В главе "Инстинкт" Дарвин, конечно же, приводит много описаний, наблюдений и экспериментов, относящихся к тому, что именно делают животные, в то числе иногда детальное описание конкретных движений. Однако все это служит лишь средством для понимания инстинкта преимущественно в менталистском значении, которое мы выявили при текстологическом анализе. Так, анализируя проблему наследственных изменений инстинкта, Дарвин пишет: "Возможность или даже вероятность наследственных изменений инстинкта в природных условиях может быть подтверждена кратким обзором нескольких случаев, относящихся к домашним животным. Таким образом мы сможем увидеть ту роль, которую привычка и отбор так называемых спонтанных вариаций сыграли при изменении психических качеств наших домашних животных. Общеизвестно, как сильно варьируют домашние животные в их психических качествах. Среди кошек, например, одни предпочитают ловить крыс, а другие - мышей, и эти склонности, как известно, передаются по наследству" [Darwin, 1956, p. 271]. В другом месте он обсуждает возможность изменений строительного инстинкта у пчел путем естественного отбора и, сравнивая эти "инстинкты" у шмелей Meliopa и у пчел, подробно описывает то, как данные насекомые сооружают ячейки. Однако из контекста можно заметить, что речь идет об инстинктах как о психических свойствах: "Я полагаю, что благодаря таким изменениям инстинктов,... едва ли более удивительных, чем те, которые руководят (guide) птицей при сооружении ею гнезда, пчела приобрела путем естественного отбора неподражаемые архитектурные способности (powers)" [там же, p. 288].

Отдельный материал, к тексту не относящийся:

(** * ChatPDF frontend: the streaming chat client and the API client

    A shallow embedding of
      - [src/services/api.ts]   (TokenManager, ApiClient),
      - [src/services/auth.ts]  (AuthService: login, register, logout, refreshToken),
      - [src/services/chat.ts]  (WebSocketChatClient),
      - [src/components/ChatPanel.tsx] (the handlers installed on the client),
      - [src/App.tsx]           (handleSendMessage),
    with the browser (localStorage, WebSocket objects, timers, console) as
    explicit state.  JavaScript numbers are binary64 floats where the code
    treats them as such (temperature, max_tokens, page numbers) and [Z] for
    the reconnect counter and HTTP status codes, which stay small integers. *)

From Stdlib Require Import ZArith String List Bool Lia.
From Stdlib Require Import Floats.PrimFloat Floats.SpecFloat Floats.FloatAxioms.
From Stdlib Require Import Sorting.Sorted.
From stdpp Require Import base option list gmap strings pretty.

Set Warnings "-inexact-float".
Open Scope string_scope.
Open Scope list_scope.
Open Scope Z_scope.

(** ** JavaScript values the code relies on *)

Module JS.

(** Truthiness of a string: every string but the empty one. *)
Definition truthy_string (s : string) : bool :=
  negb (String.eqb s "").

(** Truthiness of a number: every number but +0, -0 and NaN. *)
Definition truthy_number (x : float) : bool :=
  negb (PrimFloat.eqb x 0%float || negb (PrimFloat.eqb x x)).

(** [v || d] where [v] is a possibly-undefined string. *)
Definition or_string (v : option string) (d : string) : string :=
  match v with
  | Some s => if truthy_string s then s else d
  | None => d
  end.

(** [v || d] where [v] is a possibly-undefined number. *)
Definition or_number (v : option float) (d : float) : float :=
  match v with
  | Some x => if truthy_number x then x else d
  | None => d
  end.

(** [a || b] where both sides may be undefined numbers. *)
Definition or_number_opt (a b : option float) : option float :=
  match a with
  | Some x => if truthy_number x then Some x else b
  | None => b
  end.

(** Truthiness of a possibly-null string, as in [if (!refreshToken)]. *)
Definition truthy (v : option string) : bool :=
  match v with
  | Some s => truthy_string s
  | None => false
  end.

(** String conversion of a possibly-undefined string, as performed by
    [prev + data.token] and by [localStorage.setItem]. *)
Definition String_undefined (v : option string) : string :=
  match v with
  | Some s => s
  | None => "undefined"
  end.

(** String conversion of a possibly-null string inside a template
    literal, as in [`Bearer ${newAccessToken}`] on [getItem]'s result. *)
Definition String_null (v : option string) : string :=
  match v with
  | Some s => s
  | None => "null"
  end.

(** [hay.includes(needle)]. *)
Fixpoint includes (needle hay : string) : bool :=
  if String.prefix needle hay then true
  else match hay with
       | EmptyString => false
       | String _ rest => includes needle rest
       end.

End JS.

(** ** Completion records: a call returns normally or throws *)

Inductive Completion (E A : Type) : Type :=
| Normal (a : A)
| Throw (e : E).
Arguments Normal {E A} a.
Arguments Throw {E A} e.

(** ** TokenManager (api.ts lines 74-111) over the browser's localStorage *)

Module TokenManager.

Definition ACCESS_TOKEN_KEY : string := "chatpdf_access_token".
Definition REFRESH_TOKEN_KEY : string := "chatpdf_refresh_token".
Definition USER_KEY : string := "chatpdf_user".
Definition AUTH_STORE_KEY : string := "auth-store".

Definition getAccessToken (ls : gmap string string) : option string :=
  ls !! ACCESS_TOKEN_KEY.

Definition getRefreshToken (ls : gmap string string) : option string :=
  ls !! REFRESH_TOKEN_KEY.

(** [user] is given already serialised: [None] when the argument is
    falsy, [Some (JSON.stringify user)] otherwise. *)
Definition setTokens (accessToken refreshToken : option string)
    (user : option string) (ls : gmap string string) : gmap string string :=
  let ls1 := <[ACCESS_TOKEN_KEY := JS.String_undefined accessToken]> ls in
  let ls2 := <[REFRESH_TOKEN_KEY := JS.String_undefined refreshToken]> ls1 in
  match user with
  | Some u => <[USER_KEY := u]> ls2
  | None => ls2
  end.

Definition clearTokens (ls : gmap string string) : gmap string string :=
  delete AUTH_STORE_KEY
    (delete USER_KEY
       (delete REFRESH_TOKEN_KEY
          (delete ACCESS_TOKEN_KEY ls))).

Definition isAuthenticated (ls : gmap string string) : bool :=
  JS.truthy (getAccessToken ls) && JS.truthy (getRefreshToken ls).

End TokenManager.

(** ** chat.ts: the WebSocket chat client *)

Module Chat.

(** A retrieved document chunk as ChatPanel reads it ([chunk.page],
    [chunk.page_number]). *)
Record Chunk : Type := {
  page : option float;
  page_number : option float
}.

(** The [chunks] value of a message when it is neither absent nor [null]:
    an array, whose elements are chunk objects or [null], or any other
    value (a string, a number, an object), which has no [map]. *)
Inductive Chunks : Type :=
| ChunkArray (items : list (option Chunk))
| NotAnArray.

(** An incoming message after [JSON.parse]: [WSMessage] with the keys the
    interfaces [WSTokenMessage], [WSResponseCompleteMessage] and
    [WSErrorMessage] declare.  [None] is JavaScript's [undefined] (the key
    is absent).  A parsed number, string, boolean or array has no [type]
    key and is represented by the record with every field [None]. *)
Record WSMessage : Type := {
  type : option string;
  message_id : option string;
  token : option string;
  content : option string;
  chunks : option Chunks;
  timestamp : option string;
  message : option string
}.

(** What [JSON.parse(event.data)] does. *)
Inductive Parsed : Type :=
| SyntaxError
| ParsedNull
| ParsedValue (data : WSMessage).

(** The [options] of [sendMessage] and the [settings] of
    [updateSettings]. *)
Record Options : Type := {
  model : option string;
  temperature : option float;
  max_tokens : option float
}.

(** [WSChatMessage] as [sendMessage] builds it. *)
Record WSChatMessage : Type := {
  chat_type : string;
  chat_message : string;
  chat_model : string;
  chat_temperature : float;
  chat_max_tokens : float
}.

(** The object [updateSettings] builds: [{type: 'settings_update', ...settings}]. *)
Record WSSettingsUpdate : Type := {
  settings_type : string;
  settings_rest : Options
}.

Inductive Outgoing : Type :=
| OutChat (data : WSChatMessage)
| OutSettings (data : WSSettingsUpdate).

(** The parts of the JavaScript platform and of the build configuration
    that the client calls but does not define. *)
Class Platform : Type := {
  (** [import.meta.env.VITE_WS_BASE_URL] *)
  VITE_WS_BASE_URL : option string;
  JSON_parse : string -> Parsed;
  JSON_stringify : Outgoing -> string;
  (** The message of the exception [new WebSocket(url)] throws, if any. *)
  WebSocket_rejects : string -> option string
}.

(** api.ts line 15 *)
Definition API_WS_BASE_URL `{Platform} : string :=
  JS.or_string VITE_WS_BASE_URL "ws://localhost:8000".

Inductive ReadyState : Type := CONNECTING | OPEN | CLOSING | CLOSED.

Definition ReadyState_eqb (a b : ReadyState) : bool :=
  match a, b with
  | CONNECTING, CONNECTING | OPEN, OPEN | CLOSING, CLOSING | CLOSED, CLOSED => true
  | _, _ => false
  end.

(** A browser WebSocket object: its state and the frames handed to
    [send] so far, oldest first. *)
Record WebSocket : Type := {
  url : string;
  readyState : ReadyState;
  sent : list string
}.

Definition set_readyState (r : ReadyState) (w : WebSocket) : WebSocket :=
  {| url := url w; readyState := r; sent := sent w |}.

(** [ws.close()]: starts the closing handshake unless already closing or
    closed. *)
Definition WebSocket_close (w : WebSocket) : WebSocket :=
  match readyState w with
  | CONNECTING | OPEN => set_readyState CLOSING w
  | CLOSING | CLOSED => w
  end.

(** [ws.send(frame)] on an open socket. *)
Definition WebSocket_send (frame : string) (w : WebSocket) : WebSocket :=
  {| url := url w; readyState := readyState w; sent := sent w ++ [frame] |}.

(** What the client does to the outside, in order: console output (the
    leading literal of each call), handler invocations, and the
    settlement of the promise returned by the [connect()] call that
    created socket [sid]. *)
Inductive Effect : Type :=
| console_log (text : string)
| console_error (text : string)
| call_onConnect
| call_onDisconnect
| call_onError
| call_onToken (data : WSMessage)
| call_onResponseComplete (data : WSMessage)
| call_onMessage (data : WSMessage)
| call_onChatError (data : WSMessage)
| promise_resolve (sid : nat)
| promise_reject (sid : nat) (reason : string).

Definition is_callback (e : Effect) : bool :=
  match e with
  | call_onConnect | call_onDisconnect | call_onError
  | call_onToken _ | call_onResponseComplete _
  | call_onMessage _ | call_onChatError _ => true
  | _ => false
  end.

Definition maxReconnectAttempts : Z := 5.
Definition reconnectInterval : Z := 1000.

Section Client.
(** [U] is the state the handlers act on (ChatPanel's and App's React
    state below).  Handlers touch nothing else: the ones ChatPanel installs
    do not call back into the client.  The connection handlers are total;
    a message handler may throw, and then also gives the state it leaves
    behind. *)
Context {U : Type}.

Record Handlers : Type := {
  onConnect : option (U -> U);
  onDisconnect : option (U -> U);
  onError : option (U -> U);
  onToken : option (WSMessage -> U -> Completion string unit * U);
  onResponseComplete : option (WSMessage -> U -> Completion string unit * U);
  onMessage : option (WSMessage -> U -> Completion string unit * U);
  onChatError : option (WSMessage -> U -> Completion string unit * U)
}.

(** The client instance together with the browser around it. *)
Record State : Type := {
  (* fields of WebSocketChatClient *)
  ws : option nat;
  chatId : string;
  documentId : string;
  reconnectAttempts : Z;
  isIntentionallyClosed : bool;
  handlers : Handlers;
  (* the browser *)
  localStorage : gmap string string;
  sockets : list WebSocket;
  timers : list Z;
  trace : list Effect;
  (* the handlers' state *)
  ui : U
}.

Definition set_ws (v : option nat) (s : State) : State :=
  {| ws := v; chatId := chatId s; documentId := documentId s;
     reconnectAttempts := reconnectAttempts s;
     isIntentionallyClosed := isIntentionallyClosed s;
     handlers := handlers s; localStorage := localStorage s;
     sockets := sockets s; timers := timers s; trace := trace s;
     ui := ui s |}.

Definition set_reconnectAttempts (v : Z) (s : State) : State :=
  {| ws := ws s; chatId := chatId s; documentId := documentId s;
     reconnectAttempts := v;
     isIntentionallyClosed := isIntentionallyClosed s;
     handlers := handlers s; localStorage := localStorage s;
     sockets := sockets s; timers := timers s; trace := trace s;
     ui := ui s |}.

Definition set_isIntentionallyClosed (v : bool) (s : State) : State :=
  {| ws := ws s; chatId := chatId s; documentId := documentId s;
     reconnectAttempts := reconnectAttempts s;
     isIntentionallyClosed := v;
     handlers := handlers s; localStorage := localStorage s;
     sockets := sockets s; timers := timers s; trace := trace s;
     ui := ui s |}.

Definition set_sockets (v : list WebSocket) (s : State) : State :=
  {| ws := ws s; chatId := chatId s; documentId := documentId s;
     reconnectAttempts := reconnectAttempts s;
     isIntentionallyClosed := isIntentionallyClosed s;
     handlers := handlers s; localStorage := localStorage s;
     sockets := v; timers := timers s; trace := trace s;
     ui := ui s |}.

Definition set_timers (v : list Z) (s : State) : State :=
  {| ws := ws s; chatId := chatId s; documentId := documentId s;
     reconnectAttempts := reconnectAttempts s;
     isIntentionallyClosed := isIntentionallyClosed s;
     handlers := handlers s; localStorage := localStorage s;
     sockets := sockets s; timers := v; trace := trace s;
     ui := ui s |}.

Definition set_trace (v : list Effect) (s : State) : State :=
  {| ws := ws s; chatId := chatId s; documentId := documentId s;
     reconnectAttempts := reconnectAttempts s;
     isIntentionallyClosed := isIntentionallyClosed s;
     handlers := handlers s; localStorage := localStorage s;
     sockets := sockets s; timers := timers s; trace := v;
     ui := ui s |}.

Таким образом, можно сделать вывод, что в главе "Инстинкт" из "Происхождения видов" Ч. Дарвина не выделен и вообще не присутствует такой научный предмет, как поведение животных, не говоря уже о самом термине. То же самое справедливо для работ Дарвина "Происхождение человека и половой отбор" [Darwin, 1871] и "Выражение эмоций у животных и человека" [Darwin, 1872], в которых, как часто считают, исследуется поведение.

Обратимся теперь к лекции Ч. Уитмана "Поведение животных" (Animal behavior) ([Whitman, 1899], цит. по [Whitman, 1986]). Это - не просто одна из первых работ, в которой появляется термин "поведение" по отношению к животным. Данный термин вынесен в заголовок, присутствует в названиях двух глав этой лекции - "Поведение Clepsine" (род пиявки. - Е.Г.) и "Поведение Necturus" (род саламандры - Е.Г.), а также в названиях нескольких разделов последней из упомянутых глав. Эти факты уже указывают на то, что речь идет об отдельном предмете изучения. В данном качестве этот термин фигурирует и в первой фразе лекции: "Поведение животных, давняя привлекательная тема для исследователей естественной истории, в последнее время оказалась в центре интересов исследователей в области психогенеза" [Whitman, 1986, p. 220]. Далее Уитман уточняет, что будет рассматривать "этот предмет" с точки зрения проблем общей биологии. "Поведение" - один из самых часто встречающихся терминов в тексте лекции, который выступает здесь и в самом общем плане как "поведение животных", и по отношению к конкретному виду (или какому-либо другому таксону) животного, охватывая всю его внешнюю активность в целом (например, "поведение Necturus") или какую-то ее часть - конкретное действие, движение или же последовательность действий (например, "поведение молоди при добывании пищи").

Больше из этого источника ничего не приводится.